Overwhelm, even good overwhelm, usually sends me running to the hills and away from the computer. Which means the kids and I spent most of today tromping around the Sebastopol area. Iz acclimated to the frame backpack she'll be wearing during her High Sierra backpacking camp as we wove our way through (and sometimes over) trees both upright and fallen in Armstrong Redwoods. Mali made friends with most of the passersby, and complimented the womens' shoes (her new social savvy engagement tactic). We took Leo's iPad with us on the trail, which looked kind of kooky, but we were then able to use First-Then Visual Schedule (oh my goodness, Good Karma Apps developers, PLEASE let me help you fine-tune the next version, your app could help every last iDevice-using kid like Leelo) to successfully reassure our boy that yes indeed, we would be eating lunch after our hike. He was especially reassured when we got to the "eat ice cream" icon and hit Screamin' Mimi's.

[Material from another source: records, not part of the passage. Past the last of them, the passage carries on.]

Lemma restore_files_spec remote fids :
  forall o,
    _search_index (restore_files remote fids o) = _search_index o
    /\ _assistant (restore_files remote fids o) = _assistant o
    /\ _index_dirty (restore_files remote fids o) = _index_dirty o
    /\ (forall k, Forall (fun fid => restored_name remote fid <> k) fids ->
           PyDict.get (_files (restore_files remote fids o)) k
           = PyDict.get (_files o) k)
    /\ (forall fid, In fid fids ->
           exists fid',
             PyDict.get (_files (restore_files remote fids o))
                        (restored_name remote fid) = Some fid'
             /\ In fid' fids
             /\ restored_name remote fid' = restored_name remote fid).
Proof.
  induction fids as [|f fids IH]; intros o; cbn [restore_files].
  - repeat split; try done.
  - destruct (IH (set_files (PyDict.set (_files o) (restored_name remote f) f)
                            o)) as (H1 & H2 & H3 & H4 & H5).
    split; [by rewrite H1|]. split; [by rewrite H2|].
    split; [by rewrite H3|]. split.
    + intros k Hk. apply Forall_cons in Hk as [Hf Hk].
      rewrite (H4 k Hk). simpl. by apply dict_get_set_ne.
    + intros fid [<-|Hin].
      * destruct (decide (Exists (fun g => restored_name remote g
                                           = restored_name remote f) fids))
          as [Hex|Hno].
        -- apply Exists_exists in Hex as (g & Hg & Heq).
           apply list_elem_of_In in Hg.
           destruct (H5 g Hg) as (fid' & Hget & Hin' & Hn).
           exists fid'. split; [|split; [by right|congruence]].
           set (o1 := set_files _ o) in *. by rewrite <- Heq.
        -- exists f. split; [|split; [by left|done]].
           rewrite H4.
           ++ simpl. apply dict_get_set.
           ++ apply Forall_forall. intros g Hg Heq. apply Hno.
              apply Exists_exists. by exists g.
      * destruct (H5 fid Hin) as (fid' & Hget & Hin' & Hn).
        exists fid'. split; [done|]. split; [by right|done].
Qed.

Lemma adopt_first_skips remote before rest o :
  Forall (fun x => is_ours x = false) before ->
  forall after,
    adopt_first remote (before ++ after) rest o
    = adopt_first remote after rest o.
Proof.
  induction 1 as [|x before Hx _ IH]; intros after; [done|].
  cbn [app adopt_first]. rewrite Hx. apply IH.
Qed.

(** X22.  A [YandexRAG] made by [__init__] has the flag set and no
    assistant, whatever the remote listing does (exceptions of the
    listing are swallowed).  When the first index labelled as ours is
    [si], it is adopted and every file id it lists is tracked under
    its restored name (the remote name, or the id itself when the
    name cannot be looked up).  When no listed index is ours, nothing
    is adopted and nothing is tracked. *)
Theorem init_restores_labelled_index remote :
  _index_dirty (__init__ remote) = true
  /\ _assistant (__init__ remote) = None
  /\ (forall before si after,
         items (search_indexes remote) = before ++ si :: after ->
         Forall (fun x => is_ours x = false) before ->
         is_ours si = true ->
         _search_index (__init__ remote) = Some (index_ref si)
         /\ forall fid, In fid (items (index_files si)) ->
              exists fid',
                PyDict.get (_files (__init__ remote))
                           (restored_name remote fid) = Some fid'
                /\ In fid' (items (index_files si))
                /\ restored_name remote fid' = restored_name remote fid)
  /\ (Forall (fun x => is_ours x = false) (items (search_indexes remote)) ->
      _search_index (__init__ remote) = None
      /\ _files (__init__ remote) = []).
Proof.
  unfold __init__, _load_existing_index.
  set (o0 := {| _search_index := None; _files := []; _assistant := None;
                _index_dirty := true |}).
  assert (forall l rest,
             _index_dirty (adopt_first remote l rest o0).2 = true
             /\ _assistant (adopt_first remote l rest o0).2 = None) as Hinv.
  { intros l rest. induction l as [|x l IH]; cbn [adopt_first].
    - by destruct rest.
    - destruct (is_ours x); [|exact IH].
      destruct (restore_files_spec remote (items (index_files x))
                  (set_search_index (Some (index_ref x)) o0))
        as (_ & H2 & H3 & _).
      destruct (broken (index_files x)); simpl in H2, H3 |- *;
        by rewrite ?H2, ?H3. }
  split; [apply Hinv|]. split; [apply Hinv|]. split.
  - intros before si after Hitems Hbefore Hsi.
    rewrite Hitems, (adopt_first_skips _ _ _ _ Hbefore).
    cbn [adopt_first]. rewrite Hsi.
    destruct (restore_files_spec remote (items (index_files si))
                (set_search_index (Some (index_ref si)) o0))
      as (H1 & _ & _ & _ & H5).
    destruct (broken (index_files si)); simpl in H1, H5 |- *;
      by rewrite ?H1.
  - intros Hnone.
    rewrite <- (app_nil_r (items (search_indexes remote))).
    rewrite (adopt_first_skips _ _ _ _ Hnone). cbn [adopt_first].
    by destruct (broken (search_indexes remote)).
Qed.
(** X2.  When the call of the runtime that the run makes fails, the run
    returns the internal error made from the runtime's status, and no
    output is handed out: every payload still has the response provider
    it came with. *)
Theorem Context_Run_compute_failure
    (ext : Externals) (base : OnnxBackend) (ctx : Context) (ps : list Payload)
    (e : OrtStatus)
    (names : list string) (tensors : list (option OrtValue)) (outs : list string) :
  In (EvOrtRun names tensors outs)
     (rs_events (snd (Context_Run ext base ctx ps))) ->
  fst (OrtRun ext (session_ ctx) names tensors outs) = Some e ->
  fst (Context_Run ext base ctx ps) = ort_error e
  /\ Forall2 assembly_keeps ps (rs_payloads (snd (Context_Run ext base ctx ps))).
Proof.
  intros Hin Fail.
  assert (Houts : outs = map mo_name (cfg_output (Config base))).
  { destruct (Context_Run_events ext base ctx ps)
      as (_ & _ & evs & Q & [E | (rp & ts & _ & E)]);
      rewrite E in Hin.
    - discriminate (creates_not_run evs _ Q Hin).
    - apply in_app_or in Hin as [Hin | [Hin | []]].
      + discriminate (creates_not_run evs _ Q Hin).
      + now injection Hin as _ _ <-. }
  destruct (Context_Run_reached ext base ctx ps names tensors outs Hin)
    as (rp & _ & _ & -> & Hnames & Htensors).
  destruct (assemble_inputs_step ext base (total_batch_size ps) rp
              (mkRunState ctx ps [] [] []))
    as (K & (n & (_ & _ & Session & _) & _) & _).
  cbn [rs_payloads rs_ctx] in K, Session.
  unfold run_and_read.
  rewrite Session, <- Hnames, <- Htensors, <- Houts.
  destruct (OrtRun ext (session_ ctx) names tensors outs) as [o produced].
  cbn [fst] in Fail. subst o. cbn [fst snd rs_payloads]. now split.
Qed.

(** X3.  When the context held no input handle before the run, the
    runtime is given exactly one tensor for each input name, and none of
    them is null. *)
Theorem Context_Run_inputs_complete
    (ext : Externals) (base : OnnxBackend) (ctx : Context) (ps : list Payload)
    (names : list string) (tensors : list (option OrtValue)) (outs : list string) :
  input_tensors_ ctx = [] ->
  In (EvOrtRun names tensors outs)
     (rs_events (snd (Context_Run ext base ctx ps))) ->
  List.length tensors = List.length names
  /\ forallb is_set tensors = true.
Proof.
  intros Empty Hin.
  destruct (Context_Run_reached ext base ctx ps names tensors outs Hin)
    as (rp & _ & OkA & _ & -> & ->).
  destruct (assemble_inputs_step ext base (total_batch_size ps) rp
              (mkRunState ctx ps [] [] []))
    as (_ & (n & (N & _) & Hn) & T).
  destruct (T OkA) as (ts & Ets & Len & Hset).
  cbn [rs_ctx rs_input_names app] in *.
  rewrite Ets, Empty, N, (Hn OkA). cbn [app]. now split.
Qed.

(** ** Further properties of [ReadOutputTensors] *)

(** X4.  An output whose handle in [output_tensors_] is null makes
    [ReadOutputTensors] return an error status. *)
Theorem ReadOutputTensors_missing_tensor
    (ext : Externals) (base : OnnxBackend) (ctx : Context) (B : Z)
    (names : list string) (ps : list Payload) (k : nat) (name : string) :
  nth_error names k = Some name ->
  nth_error (output_tensors_ ctx) k = Some None ->
  IsOk (fst (ReadOutputTensors ext base ctx B names ps)) = false.
Proof.
  intros Hk Missing.
  destruct (IsOk (fst (ReadOutputTensors ext base ctx B names ps))) eqn:Ok;
    [|reflexivity].
  destruct (read_outputs_ok ext base ctx B names 0 ps Ok k name Hk)
    as (c & t & _ & T & _).
  cbn [Nat.add] in T.
  rewrite (nth_error_nth _ _ None Missing) in T. discriminate T.
Qed.

(** X5.  With a single output name, a failure of [ReadOutputTensors]
    leaves every payload exactly as it was. *)
Theorem ReadOutputTensors_single_output_atomic
    (ext : Externals) (base : OnnxBackend) (ctx : Context) (B : Z)
    (name : string) (ps : list Payload) :
  IsOk (fst (ReadOutputTensors ext base ctx B [name] ps)) = false ->
  snd (ReadOutputTensors ext base ctx B [name] ps) = ps.
Proof.
  unfold ReadOutputTensors. cbn [read_outputs].
  destruct (GetOutput base name); [reflexivity|].
  destruct (nth 0 (output_tensors_ ctx) None) as [t|]; [|reflexivity].
  destruct (OrtGetTensorMutableData ext t); [reflexivity|].
  destruct (OrtGetTypeInfo ext t); [reflexivity|].
  cbv zeta.
  match goal with
  | |- context [if ?c then _ else _] => destruct c
  end; [reflexivity|].
  cbn [fst]. discriminate.
Qed.
(** * Bayesian A/B distributions: [bayesian/dists.py]

    A shallow embedding of the module [dists.py] (classes [BayesABDist],
    [Beta] and [Norm]) and the properties its specification states.

    Conventions of the embedding.
    - A float (Python's or numpy's float64) is read as a real number:
      its arithmetic is exact.  Rounding, overflow, infinities and NaN of
      binary64 are outside the model.  Where a divisor is zero or an
      argument lies outside a function's domain numpy yields an infinity
      or NaN, with a RuntimeWarning and no exception, and the model an
      unspecified real: a statement may name such a value and never
      relies on what it is.
    - An integer keeps its kind: a Python int is unbounded, a numpy int64
      wraps around, and [np.power] of a Python int is computed in int64.
      A Python int handed to numpy or SciPy has to lie in the int64
      range (beyond it numpy reads it as uint64 or as an object, or
      refuses it, depending on its version): the statements ask for it
      with [Py.in_int64].  [Py.number] tags a scalar with its kind where the kind
      decides the result: in [np.power] and in the division [/], which
      raises [ZeroDivisionError] between two Python scalars and does not
      when an operand is a numpy scalar.  Where only values matter
      ([Beta.posterior], [gq], [risk]) a scalar is its real value.
    - A call either returns a value or raises: [Py.outcome].
    - [warnings.warn] appends to the list of warnings a call emits:
      [Py.warned].  The list holds what the module itself issues with
      [warn]; numpy's own RuntimeWarnings are not recorded.
    - A numpy array of one dimension is a [list R]; a tuple that is only
      indexed is a [list R] too, an index past its end raising
      [IndexError].
    - Functions imported from SciPy and from the sibling module
      [orthogonal] are not part of [dists.py]: they are the fields of a
      record [library] the definitions are parameterised by. *)

From Stdlib Require Import String.
From Stdlib Require Import Reals Lra Lia ZArith Bool Arith List.
Import ListNotations.
Local Open Scope R_scope.

(** ** Python values and effects *)

Module Py.

(** The exception classes the module's calls can raise. *)
Inductive exn : Type :=
| IndexError
| ValueError
| ZeroDivisionError.

Inductive outcome (A : Type) : Type :=
| Returned (a : A)
| Raised (e : exn).
Arguments Returned {A} a.
Arguments Raised {A} e.

Definition bind {A B : Type} (c : outcome A) (k : A -> outcome B) : outcome B :=
  match c with
  | Returned a => k a
  | Raised e => Raised e
  end.

(** [warnings.warn(msg)] with the default category. *)
Inductive warning : Type :=
| UserWarning (msg : string).

Definition warned (A : Type) : Type := (A * list warning)%type.

(** [t[i]] on a tuple or list. *)
Definition getitem {A : Type} (t : list A) (i : nat) : outcome A :=
  match nth_error t i with
  | Some v => Returned v
  | None => Raised IndexError
  end.

(** [int(x)]: truncation towards zero. *)
Definition int (x : R) : Z :=
  if Rle_dec 0 x then Int_part x else (- Int_part (- x))%Z.

(** The builtin [sum(xs)]: starts from [0] and adds from the left. *)
Definition sum (xs : list R) : R := fold_left Rplus xs 0.

(** A scalar with its kind. *)
Inductive number : Type :=
| PyInt (z : Z)
| PyFloat (x : R)
| NpInt64 (z : Z)
| NpFloat64 (x : R).

Definition value (v : number) : R :=
  match v with
  | PyInt z | NpInt64 z => IZR z
  | PyFloat x | NpFloat64 x => x
  end.

Definition is_numpy (v : number) : bool :=
  match v with
  | NpInt64 _ | NpFloat64 _ => true
  | PyInt _ | PyFloat _ => false
  end.

Definition is_float (v : number) : bool :=
  match v with
  | PyFloat _ | NpFloat64 _ => true
  | PyInt _ | NpInt64 _ => false
  end.

Definition int_value (v : number) : Z :=
  match v with
  | PyInt z | NpInt64 z => z
  | PyFloat _ | NpFloat64 _ => 0%Z
  end.

(** Two's complement wrap-around of int64. *)
Definition wrap64 (z : Z) : Z := ((z + 2 ^ 63) mod 2 ^ 64 - 2 ^ 63)%Z.

(** An int in the range of int64; a float has no such bound. *)
Definition in_int64 (v : number) : Prop :=
  match v with
  | PyInt z | NpInt64 z => (- 2 ^ 63 <= z < 2 ^ 63)%Z
  | PyFloat _ | NpFloat64 _ => True
  end.

(** The scalar of a kind: the real [x] for a float, the integer [z] for
    an int, wrapped when it is numpy's. *)
Definition make (numpy float : bool) (x : R) (z : Z) : number :=
  if float then (if numpy then NpFloat64 x else PyFloat x)
  else (if numpy then NpInt64 (wrap64 z) else PyInt z).

(** [a + b], [a * b]: the result is numpy's when an operand is, and a
    float when an operand is. *)
Definition binop (fR : R -> R -> R) (fZ : Z -> Z -> Z) (a b : number) : number :=
  make (is_numpy a || is_numpy b) (is_float a || is_float b)
    (fR (value a) (value b)) (fZ (int_value a) (int_value b)).

Definition add : number -> number -> number := binop Rplus Z.add.

Definition mul : number -> number -> number := binop Rmult Z.mul.

(** [- v]. *)
Definition neg (v : number) : number :=
  match v with
  | PyInt z => PyInt (- z)
  | PyFloat x => PyFloat (- x)
  | NpInt64 z => NpInt64 (wrap64 (- z))
  | NpFloat64 x => NpFloat64 (- x)
  end.

(** [a / b], true division: always a float; between two Python scalars a
    zero divisor raises, with a numpy operand it does not. *)
Definition truediv (a b : number) : outcome number :=
  if is_numpy a || is_numpy b then Returned (NpFloat64 (value a / value b))
  else if Req_dec_T (value b) 0 then Raised ZeroDivisionError
  else Returned (PyFloat (value a / value b)).

End Py.

Export Py(outcome, Returned, Raised, IndexError, ValueError, ZeroDivisionError).
Export Py(number, PyInt, PyFloat, NpInt64, NpFloat64).

Declare Scope py_scope.
Delimit Scope py_scope with py.
Notation "x <- c ;; k" := (Py.bind c (fun x => k))
  (at level 61, c at next level, right associativity) : py_scope.
Notation "' pat <- c ;; k" :=
  (Py.bind c (fun x => match x with pat => k end))
  (at level 61, pat pattern, c at next level, right associativity) : py_scope.
Local Open Scope py_scope.

(** ** The part of numpy the module uses *)

Module np.

(** [np.power(v, k)] for a natural exponent [k] given as a Python int: a
    numpy scalar, computed in int64 for an int and in float64 for a
    float. *)
Definition power (v : number) (k : nat) : number :=
  match v with
  | PyInt z | NpInt64 z => NpInt64 (Py.wrap64 (z ^ Z.of_nat k))
  | PyFloat x | NpFloat64 x => NpFloat64 (x ^ k)
  end.

Definition sqrt (v : number) : number := NpFloat64 (R_sqrt.sqrt (Py.value v)).

Definition log (v : number) : number := NpFloat64 (ln (Py.value v)).

(** The square of an int stays below [2^63]: [np.power(v, 2)] does not
    wrap.  A float has no such bound. *)
Definition square_fits (v : number) : Prop :=
  match v with
  | PyInt z | NpInt64 z => (z * z < 2 ^ 63)%Z
  | PyFloat _ | NpFloat64 _ => True
  end.

Fixpoint map2 (f : R -> R -> R) (xs ys : list R) : list R :=
  match xs, ys with
  | x :: xs', y :: ys' => f x y :: map2 f xs' ys'
  | _, _ => []
  end.

(** A binary operator on two arrays of one dimension: element by element
    when the lengths agree, an array of length one is stretched, any
    other pair of shapes does not broadcast. *)
Definition broadcast (f : R -> R -> R) (xs ys : list R) : outcome (list R) :=
  if Nat.eqb (length xs) (length ys) then Returned (map2 f xs ys)
  else match xs, ys with
       | [x], _ => Returned (map (f x) ys)
       | _, [y] => Returned (map (fun x => f x y) xs)
       | _, _ => Raised ValueError
       end.

Definition multiply : list R -> list R -> outcome (list R) := broadcast Rmult.

End np.

(** ** SciPy and [orthogonal] *)

(** A frozen continuous distribution of [scipy.stats] with two shape or
    location/scale arguments: its scalar [cdf(x, par1, par2)] and
    [mean(par1, par2)]. *)
Record rv_continuous : Type := {
  cdf : R -> R -> R -> R;
  mean : R -> R -> R
}.

(** [dist.cdf(xs, par1, par2)] over an array of points. *)
Definition cdf_array (d : rv_continuous) (xs : list R) (par1 par2 : R) : list R :=
  map (fun x => cdf d x par1 par2) xs.

(** [dist.mean(par1s, par2s)] over two tuples of parameters. *)
Definition mean_array (d : rv_continuous) (par1s par2s : list R) : outcome (list R) :=
  np.broadcast (mean d) par1s par2s.

(** What [dists.py] imports and does not define. *)
Record library : Type := {
  (** [scipy.stats.beta], [scipy.stats.norm] *)
  beta : rv_continuous;
  norm : rv_continuous;
  (** [scipy.special.digamma], [scipy.special.polygamma] *)
  digamma : R -> R;
  polygamma : nat -> R -> R;
  (** [scipy.special.roots_hermitenorm(n, True)]: nodes, weights and the
      total mass of the weights. *)
  roots_hermitenorm : Z -> outcome (list R * list R * R);
  (** [orthogonal.roots_sh_jacobi(n, p1, q1, False)]: nodes and weights. *)
  roots_sh_jacobi : Z -> R -> R -> outcome (list R * list R)
}.

Definition EPSILON : R := 1 / 10000.

(** ** class BayesABDist *)

Module BayesABDist.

We then scooted to an all-family meeting at SF's Ferry Building (details why to come) for which it was imperative that our girls behave. As Mali and Iz have recently been possessed of a synergy most foul -- especially when spending the night at their Godfather M's during my and Seymour's 15th wedding anniversary Beach Blanket Babylon/Rose Pistola/Chinatown evening out -- I had no qualms about bribing them. Iz's carrot was Echo Mountain blue cheese from Cowgirl Creamery. Mali's was BabyMouse: DragonSlayer, because ever since Jennifer L. Holm read how much our family likes BabyMouse in my Want Good Comix 4 Grls Pls Thx roundup on BlogHer and so very kindly sent the girls an advance review copy of BabyMouse: Cupcake Tycoon, Mali has been obsessed with putting together a complete collection. It was a good, fun, worthwhile meeting even though it took place during Leelo's witching hour. Can't wait to tell you what it was all about!
And then we picked up Seymour from work and we drove home and all collapsed because Oh my goodness, we lead a rich, full, breakneck-pace life!
Before I collapse completely (which will happen after I finish my paid work shift plus edit and post tomorrow's Thinking Person's Guide to Autism post), I have to direct you to two more pieces of Goodness:
When Facts Backfire is from Joe Keohane at The Boston Globe, came to me via Seymour, and is critical reading for anyone who wonders why Tea Party members and hard-line antivaxxers can continue to be such unrepentant, ignorant dickheads even when confronted with evidence that shreds their arguments. Excerpt:
Most of us like to believe that our opinions have been formed over time by careful, rational consideration of facts and ideas, and that the decisions based on those opinions, therefore, have the ring of soundness and intelligence. In reality, we often base our opinions on our beliefs, which can have an uneasy relationship with facts. And rather than facts driving beliefs, our beliefs can dictate the facts we chose to accept. They can cause us to twist facts so they fit better with our preconceived notions. Worst of all, they can lead us to uncritically accept bad information just because it reinforces our beliefs. This reinforcement makes us more confident we’re right, and even less likely to listen to any new information.
I also love Autism Talk TV Ep. 6 - Steve Silberman Pt. 1from WrongPlanet.net's YouTube Channel. Silberman wrote the oft-cited Wired autism article The Geek Syndrome. In the video, he talks about the genesis and long-term effects of his article, how he thinks some of the things he wrote about autism may not be accurate and why, and how he wanted to expand on the topic of every single paragraph in the article when he wrote it ten years ago -- and how he now just may do so. Worth your time.
What kind of goodness is happening in your life lately?